I don't recall exactly. I'd been away from much use of Excel for a few years, then had occasion to use it helping someone else. Whereupon I suddenly went from an early 200x version (lastly 2003, I think?) to 2007.
The ribbon was annoying enough. But then I started manipulating using shortcut keys. And a subset didn't product the expected results.
I spent some years working heavily in Excel, including extensive on-the-fly worksheet structure modification (shoving data around, adding and deleting rows and columns, copying values or just the "text" portion of cells, etc., etc.). So those shortcuts were second-nature, or "muscle memory", as they say, if a bit stale.
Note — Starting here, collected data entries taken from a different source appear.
Definition move (d : Decoder) (off uncharged : nat) (b : DecodeBudget) : Decoder :=
  {| dec_stream := dec_stream d; dec_sized := dec_sized d; dec_data := dec_data d;
     dec_offset := off; dec_uncharged := uncharged; dec_layer := dec_layer d; dec_budget := b |}.

(** Runs a read of the underlying stream: what it took of the replayed bytes
    is not charged. *)
Definition via_reader {A} (m : RD A) : DE A := fun d =>
  match m (dec_reader d) with
  | (res, r) =>
      let off := (length (dec_data d) - length (rd_data r))%nat in
      let left := (dec_uncharged d - (off - dec_offset d))%nat in
      (res, move d off left (charge_bytes (Z.of_nat left) (default (dec_budget d) (rd_budget r))))
  end.

(** [if d.reader != nil { m } else { m' }] *)
Definition if_stream {A} (m m' : DE A) : DE A := fun d => if dec_stream d then m d else m' d.

Definition unread (d : Decoder) : Z := len (dec_data d) - Z.of_nat (dec_offset d).

(** With readerPhysicalLen for a stream: the prefix and the reader after it. *)
Definition physicalLen (d : Decoder) : option Z :=
  if dec_sized d then Some (unread d) else None.

Definition available (d : Decoder) : Z :=
  let n := Z.max 0 (remaining (dec_budget d)) in
  match physicalLen d with Some physical => Z.min n physical | None => n end.

Definition Decoder_Len (d : Decoder) : Z :=
  match physicalLen d with Some n => n | None => available d end.

Definition requireAvailable (n : Z) : DE unit := fun d =>
  if match physicalLen d with Some physical => physical <? n | None => false end
  then (Err ErrUnexpectedEOF, d)
  else if remaining (dec_budget d) <? n then (Err ErrDecodedBytesLimit, d)
  else (Ok tt, d).

Definition consume (n : Z) : DE unit := fun d =>
  if remaining (dec_budget d) <? n then (Err ErrDecodedBytesLimit, d)
  else (Ok tt, move d (dec_offset d) (dec_uncharged d) (charge_bytes n (dec_budget d))).

Definition take (n : Z) : DE bytes := fun d =>
  if n <? 0 then (Err ErrInvalidMessageLength, d)
  else if dec_stream d then
    (_ ← requireAvailable n; via_reader (ReadFull (Z.to_nat n))) d
  else if len (dec_data d) - Z.of_nat (dec_offset d) <? n then (Err ErrUnexpectedEOF, d)
  else match consume n d with
       | (Err e, d') => (Err e, d')
       | (Ok _, d') =>
           (Ok (list.take (Z.to_nat n) (drop (dec_offset d) (dec_data d))),
            move d' (dec_offset d + Z.to_nat n) (dec_uncharged d') (dec_budget d'))
       end.

(** [Read(p)] with [len(p) = k]. *)
Definition Decoder_Read (k : nat) : DE bytes := fun d =>
  if dec_stream d then
    via_reader (Read (if (0 <? dec_uncharged d)%nat then Nat.min k (dec_uncharged d) else k)) d
  else if (k =? 0)%nat then (Ok [], d)
  else if (dec_offset d =? length (dec_data d))%nat then (Err EOF, d)
  else
    let n := Nat.min k (length (dec_data d) - dec_offset d) in
    match consume (Z.of_nat n) d with
    | (Err e, d') => (Err e, d')
    | (Ok _, d') => (Ok (list.take n (drop (dec_offset d) (dec_data d))),
                     move d' (dec_offset d + n) (dec_uncharged d') (dec_budget d'))
    end.

Definition Decoder_EnterObject : DE unit := via_reader EnterObject.
Definition Decoder_LeaveObject : DE unit := via_reader LeaveObject.

Definition Decoder_ReadUint32 : DE Z := p ← take 4; mret (le_get p).
Definition Decoder_ReadInt32 : DE Z := v ← Decoder_ReadUint32; mret (int32 v).
Definition Decoder_ReadUint64 : DE Z := p ← take 8; mret (le_get p).
Definition Decoder_ReadInt64 : DE Z := v ← Decoder_ReadUint64; mret (int64 v).
Definition Decoder_ReadDouble : DE Z := Decoder_ReadUint64.
Definition Decoder_ReadInt128 : DE bytes := take 16.
Definition Decoder_ReadInt256 : DE bytes := take 32.

Definition Decoder_ReadBool : DE bool :=
  v ← Decoder_ReadUint32;
  if v =? BoolTrue then mret true
  else if v =? BoolFalse then mret false
  else st_err ErrInvalidBool.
It was a one-off, helping that person. I currently do a little budgeting in Excel, but without much such manipulation, so I haven't continued to trip across and so recall in detail what broke.
I do continue, in my more spiteful moments, to hope they reserve a special level of hell for the people who make such UI changes. For a subset of people, Excel is a heavy-duty industrial tool, and dicking with the UI is tantamount to dicking with their livelihood, not to mention peace of mind. At a minimum, implement and insist on backward compatibility (as an optional mode, at least), no matter how much your "rock star" designers piss and moan, or your Management pisses and moans about supporting multiple interfaces. You have a responsibility to the user base that has propelled your product to such success while integrating its functionality into their subconscious actions.